February 2026 | Capital Markets & AI Strategy

Executive Summary
In early 2026, a striking bifurcation emerged in global investor sentiment toward artificial intelligence. US equity markets entered what analysts termed an “AI scare trade” — a broad selloff in software, wealth management, and incumbent technology firms driven by concern that accelerating AI capabilities would erode established profit pools. Chinese markets, by contrast, experienced a euphoric re-rating of AI pure-play listings, with newly debuted large language model (LLM) developers on the Hong Kong Stock Exchange posting gains of 400–500% within weeks of listing.

Singapore, as Asia’s premier financial hub and a leading AI adopter in its own right, sits at the intersection of these two narratives. The city-state is simultaneously a home base for analysts and investment strategists who articulate the divergence, a key beneficiary of the infrastructure investment underpinning China’s AI ambitions, and a jurisdiction whose own economic growth forecasts have been revised upward on the basis of sustained AI-related demand.

This case study examines the structural, regulatory, and psychological drivers of this sentiment divergence; analyses the specific dynamics of Chinese AI listings; and assesses Singapore’s evolving role as both observer and participant in the global AI investment cycle.

  1. Background: The AI Scare Trade in US Markets
    By early 2026, artificial intelligence had moved from a speculative theme to a demonstrable competitive threat in US capital markets. The proliferation of capable AI models — particularly following the “DeepSeek Moment” of January 2025, when a Chinese startup demonstrated frontier-level model performance at a fraction of previously assumed cost — forced investors to reconsider the long-term earnings sustainability of a wide range of incumbent businesses.

1.1 Mechanism of the Scare Trade
The core logic of the scare trade operates through a margin compression thesis.
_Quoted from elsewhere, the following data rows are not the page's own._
(* ===== verification/Prelude.v ===== *)
(** * cfglib, verified

    A verification library for the crate under [src/crates/cfglib/src]: its
    graph store with its serialized form, the view traits graph algorithms are
    written against, the graph algorithms over any view, the dataflow solvers
    with the containers they run on, and the control-flow graph with its
    exception metadata, its cleanup transforms, the liveness of its variables
    and its reaching definitions. Definitions are executable and
    follow the source function by function; theorems are about those
    definitions.

    ** The program and its parts

    The crate keeps directed graphs in an append-only columnar store
    ([graph/store.rs] and [graph/store/]). Slots are never reused; a removal
    clears a liveness bit, a redirected edge is filed under an overlay, and a
    compaction rebuilds the columns and reports a renumbering. A store is
    written as its columns, and loading checks them before it trusts them
    ([graph/store/validate.rs]). Algorithms do not see the store: they take any
    [GraphView] ([graph/view.rs]) or [EdgeView] ([graph/edge_view.rs]), which
    the store, its adapters and client types implement. The traversals, the
    component decompositions, the label relaxation and the dominator
    constructions of [graph/] and the fixpoint solvers of [dataflow/] are such
    clients. Some put an adapter of their own in front of the view: the
    post-dominator tree searches the reversed graph behind a virtual exit, the
    completed dominator forest the graph behind a virtual root, and a
    condensation is a new store. A control-flow graph ([cfg.rs], [cfg/]) owns a
    store of basic blocks and classified edges beside an entry and exception
    metadata that names blocks; it forwards its queries to the store, is itself
    a view, and moves the metadata along when a block is split or the store is
    compacted. The cleanup transforms ([transform/]) edit it through those
    calls, and the liveness analysis ([dataflow/liveness.rs]) reads any view of
    one with a worklist of its own; reaching definitions
    ([dataflow/reaching.rs]) are a problem of the edge-sensitive solver, and the
    chains ([dataflow/def_use.rs]) read them. The solvers queue nodes in a bit row
    ([dataflow/worklist.rs], [dataflow/bits.rs]).

    ** Conventions

    A Rust outcome is a [res]: [Ok], [Panic] for a failed assertion, an index
    out of range or an arithmetic overflow, and [Stuck] for a loop whose model
    ran out of fuel. Indices ([usize]) are [nat]; raw identities ([u32]) and
    packed words ([u64]) are [N] with their bounds stated ([U32_MAX], [NONE],
    [MAX_SLOTS], [is_u64]) and checked where the code checks or overflows. A
    [&mut self] method returns the new state. [vget] and [vset] panic outside a
    vector as indexing does. Iterators are the list of what they yield, except
    where the code steps one by hand ([Store.walk_next], [Bits.wo_next]).
    Buffers the code keeps between calls are arguments where their contents
    matter and start fresh where every call clears them.

    ** Files

    The store.

    - [Prelude], [Words]: outcomes, lists, call sequences ([run_calls],
      [refines]); packed 64-bit words.
    - [Liveness] models [graph/store/liveness.rs]; [Ids] models
      [graph/store/id.rs], [graph/store/edge.rs] and the identity helpers of
      [graph/store.rs].
    - [Chains] models the delta chains of [graph/store/adjacency.rs], rings of
      appended edges threaded through two arrays; [Runs] models
      [graph/store/relocate/runs.rs].
    - [Store] models the [Graph] of [graph/store.rs] with the walks of
      [graph/store/adjacency.rs] and the redirections of
      [graph/store/relocate.rs]. [StoreInv] states its invariant in layers, each
      used where it is enough: [walkable] for the walks, [core] for the writes,
      [mirrored] for the views, [inv] for the whole, with the edges of each
      chain as a ghost map, and gives the meaning of a walk; [StoreEdits],
      [StoreOverlay] and [StoreRedirect] prove that each operation keeps [inv]
      and what it does.
    - [StoreSpec] states the abstract graph (payload lists, edge records and two
      ordered adjacency functions) and proves one operation a refinement of it;
      [StoreView] proves the queries and gives the views.
    - [Compress], [Slots], [Compact], [Renumbering] model the counting sort of
      [graph/store/adjacency.rs], [graph/store/compact.rs] and
      [graph/store/renumbering.rs].
    - [History] runs sequences of calls, compactions included, on both levels;
      [reachable_store] is what a client can own. [Samples] holds a concrete
      history.
    - [Validate] models [graph/store/validate.rs] with the checks of
      [graph/store/adjacency.rs] and [graph/store/relocate/format.rs];
      [ValidateSound] proves what accepted columns satisfy and
      [ValidateTheorems] that written columns are accepted.

    Views and the algorithms over them.

    - [View], [EdgeViews] model the view traits with their adapters, and state
      the contracts as the classes [Views] and [EdgeViews] against a shape;
      [StoreView] is the store's instance.
    - [Traverse], [Bfs], [Reach], [Topo] model [graph/traverse.rs].
    - [Scc] models [graph/scc.rs]. [SccKosaraju] relates its arrays to lists
      of components and proves one search; [SccTarjan] states the other as a
      step relation and [SccTheorems] shows the loop performs its steps;
      [SccCondense] proves the condensations.
    - [Relax] models [graph/relax.rs], [Epoch] models [graph/epoch.rs].
    - [Dominator] models [graph/dominator.rs], [graph/dominator/construction.rs]
      and [graph/dominator/numbering.rs]. [DomTheory] is the mathematics of
      semidominators; [DomSearch], [DomLink] and [DomIdom] prove the
      construction pass by pass; [DomNumber] and [DomTree] the numbering and the
      queries; [DomCompute] joins them.
    - [Frontier] models [graph/dominator/frontier.rs]; [FrontierTheorems] proves
      its search.
    - [VirtualRoot], [CompletedForest] model
      [graph/virtual_root.rs] and [graph/dominator/forest.rs]; [DomVirtual] is
      what they share with the post-dominators.
    - [PostDominator], [PostCut], [PostTree] model
      [graph/dominator/post.rs] with its [cut.rs] and [augmented.rs].
    - [Cdg] models [graph/cdg.rs].
    - [Events] models [graph/search/events.rs] with its two walks, [Search]
      models [graph/search.rs]; [EdgeKinds] models [edge.rs], [Structure] the
      detectors of [graph/structure.rs] that read dominance.

    The control-flow graph.

    - [Cfg] models [cfg.rs], [block.rs], [region.rs], [rewrite.rs], the modules
      of [cfg/] for views, mutation, exception metadata, anchors and compaction,
      and [dataflow/cfg_view.rs]. [CfgTraces] gives the executions of a graph,
      traces of instructions run and edges taken with the departures of
      [dataflow/unwind.rs], and proves a split a simulation both ways; [CfgTheorems] runs histories of calls.
    - [Cleanup] models [transform/contract.rs], [transform/cleanup.rs] and
      [transform/critical.rs]; [CleanupTheorems] proves each step a simulation
      and composes them.
    - [LiveVars] models [dataflow/liveness.rs], the departure rule of
      [dataflow/unwind.rs] and the contract of [dataflow/instruction.rs];
      [LiveVarsTheorems] defines being live by paths ([live_at]) and proves the
      rows of bits exact.
    - [Reaching] models [dataflow/reaching.rs], [dataflow/def_use.rs],
      [dataflow/program_point.rs] and the replay of [dataflow/unwind.rs];
      [ReachingTheorems] defines reaching by paths ([reaching_at]) and applies the
      convergence of [EdgeSolverTheorems].

    Containers and solvers.

    - [DisjointSet] models [union_find.rs]; [Horn] models [graph/horn.rs].
    - [Bits], [Worklist] model [dataflow/bits.rs] and [dataflow/worklist.rs];
      [Solver] models [dataflow/node_fixpoint.rs] and [dataflow/fixpoint.rs],
      [EdgeSolver] models [dataflow/edge_fixpoint.rs]; [SolverTheorems] and
      [EdgeSolverTheorems] carry the invariants of their loops.

    The main theorems and their witnesses are in [StoreTheorems],
    [ValidateTheorems], [TraverseTheorems], [SccTheorems], [DominatorTheorems],
    [FrontierTheorems], [PostTheorems], [EventsTheorems], [SearchTheorems],
    [StructureTheorems], [CfgTheorems], [CleanupTheorems], [LiveVarsTheorems],
    [ReachingTheorems], [SolverTheorems], [EdgeSolverTheorems] and at the ends of the files of
    one-file components.

    ** What the theorems show

    - The store refines the abstract graph over whole histories, panics
      included; the adjacency agrees with the edge records; redirection,
      removal, compaction, recompaction and every query do what their
      documentation says. One theorem shows a gap: a record assigned through
      [edge_mut] escapes the adjacency.
    - A store written and loaded back is the store that was written; columns
      from anywhere, whose overlay runs a walk can count, either are refused or
      load to a store whose walks stay in bounds and whose views keep their
      contract.
    - The store and its filtered view keep the view contracts, and scanned
      predecessors agree with reported ones.
    - Every traversal terminates without a panic on a view that keeps the
      contract, and computes depth-first order, a reverse postorder that is
      topological up to cycles, exact distances, shortest paths, exact
      reachability, a topological order or the absence of one, and common
      ancestors.
    - Both component decompositions give the classes of mutual reachability in
      reverse topological order, and a condensation is their acyclic quotient.
      Relaxation ends when labels cannot descend for ever, with the least label
      every node can be reached with.
    - The dominator tree's parents are the immediate dominators, its ancestor
      relation is dominance, and its queries, subtree and scoped walks and
      differences read that tree. Frontiers and iterated frontiers are those of
      the dominance relation. The completed forest is dominance over every way
      into the graph. The post-dominator tree is post-dominance over the exits
      and one cut per exit-free region, and its climbs answer control
      dependence. The control
      dependence graph has exactly the edges of that relation, once each.
    - The event walks feed their callback the events of the recursive search,
      classified, until it breaks; every configuration of the search does what
      its recursive reference does; a graph is called reducible exactly when
      every cycle has a header, and back edges are those to a dominator.
    - Any history of calls on a control-flow graph leaves a live entry and views
      that keep their contracts. Splitting a block, at one point or several,
      changes no execution from any block, whichever instructions throw, unless
      one before a boundary does and the block has an unwind edge. Compaction
      panics exactly when metadata dangles, and otherwise every reference
      follows its block and every set of blocks keeps its survivors.
    - Simplification ends, leaves only reachable blocks, keeps what metadata
      names and every execution from there, as long as merging joins no
      exception that leaves the function to an unwind edge, and does nothing the
      second time. Splitting critical edges splits exactly those and changes no
      execution. Two examples show that the conditions are needed.
    - The liveness analysis ends on every graph, and the sets it gives at the
      ends of a block and between its instructions hold exactly the variables
      some path reads before it writes them, a throw leaving the block before
      the instruction that throws.
    - Reaching definitions are exact in the same sense, over the blocks the
      entry reaches, and the chains link exactly the uses they supply.
    - The containers refine their abstract counterparts: bit rows and epoch
      marks are finite sets, the worklist serves the least element, the
      disjoint-set forest is the labelled partition, with logarithmic climbs
      under union by rank and least representatives under union toward the
      minimum. Horn saturation is the least fixpoint.
    - The solvers, on nodes and on edges, never panic; what they return solves
      the equation of every node they should visit; with a step limit they
      always return; on a monotone problem of finite height they return the
      least solution.

    ** Fuel

    Every loop that is not structural takes fuel, and [Stuck] is excluded by a
    theorem. Walks: one more than the entries of the base run and the chain.
    Ring checks on loading: one more than the delta's edges. Traversals and the
    dominator's search: the adjacency entries of the view plus its nodes
    ([adjacency_total]), since a node is expanded once. Tarjan's and Kosaraju's
    loops: the steps left of the machine ([frame_steps]). Forest climbs,
    compressions and settling passes: the number of elements or nodes, since
    every step goes up ([rooted_depth]); two climbs that meet: twice that. A
    subtree walk: its interval. Draining a bit row: its bits; scanning for the
    least: its words. Saturation: the facts, each queued once. Event walks: the adjacency entries
    plus the node bound and two. Merging from a block, and simplification: the
    blocks, since every turn removes one. The liveness worklist: the nodes, and
    every node's predecessors once for each variable it can gain. The loops of the search, the
    solvers and of the relaxation are unbounded in the source, so they take the
    fuel as an argument: [limit + 2] suffices under a step limit, a search whose marks last the walk
    ends within a stated bound and one whose marks are per path within some
    fuel,
    [enough_visits] and [enough_edge_visits] on a monotone problem (for the
    reaching definitions [enough_reaching], with as many heights as the program
    has definitions), and for the
    relaxation some fuel exists whenever labels are well founded.

    ** What is assumed

    [PartialEq] on solver facts is equality, and the order on relaxation labels
    is total. Functions a client supplies (transfers, tests, roots) are pure. A
    generic identity is its raw value; where an algorithm rebuilds an identity
    from an index the theorem asks for the [DenseId] round trip. Where the code
    reserves the index after the last node for a virtual one, or a raw word for
    an absent entry, the theorem asks that the view fits. Debug assertions are
    checked like any other. Serialized columns have the types the format gives
    them ([well_typed]): words are [u64], overlay keys ascend. A document's
    overlay runs fit the [u32] a walk counts in ([runs_fit]), which the code
    does not check ([long_run_panics]). Capacities, allocation, rendering, hashing and the byte format itself are not modelled.

    ** Not modelled yet

    In [graph/]: loop forests and the loop half of [graph/structure.rs],
    intervals and edge traversals, the program dependence graph; scope, stack
    and open graphs; text and DOT formats. Above it: the text and serde forms of
    a control-flow graph, its builders and the recovery of regions, the analyses
    built on the solvers, SSA, the block problems that over-approximate liveness,
    the transforms other than cleanup, the exception models and the IR layers.
    Each is a further client of the parts modelled here, left for its size
    alone. *)

From stdpp Require Export prelude strings gmap sorting.

Declare Scope rust_scope.
Delimit Scope rust_scope with rust.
If AI tools can automate knowledge work at scale and at low cost, then firms charging premium fees for knowledge-intensive services — asset managers, software vendors, consulting-adjacent technology platforms — face structural pressure on the profit margins that underpin their current valuations. This is distinct from a general market downturn; it is sector-specific anxiety about the permanence of historically high returns.

Software firms face commoditisation pressure as AI lowers barriers to building competing functionality.
Wealth managers and financial services platforms face disruption from AI-powered investment and advisory tools.
Incumbent technology giants risk losing enterprise IT spending to cheaper AI-native alternatives.

The result, in US equity markets, was a pattern of selling in firms that had previously been considered AI beneficiaries — precisely because their positions were now understood to be exposed rather than protected.

Analyst View “In the US, there’s anxiety about rich profit pools getting competed away.” — Charu Chanana, Chief Investment Strategist, Saxo Markets Singapore (February 2026)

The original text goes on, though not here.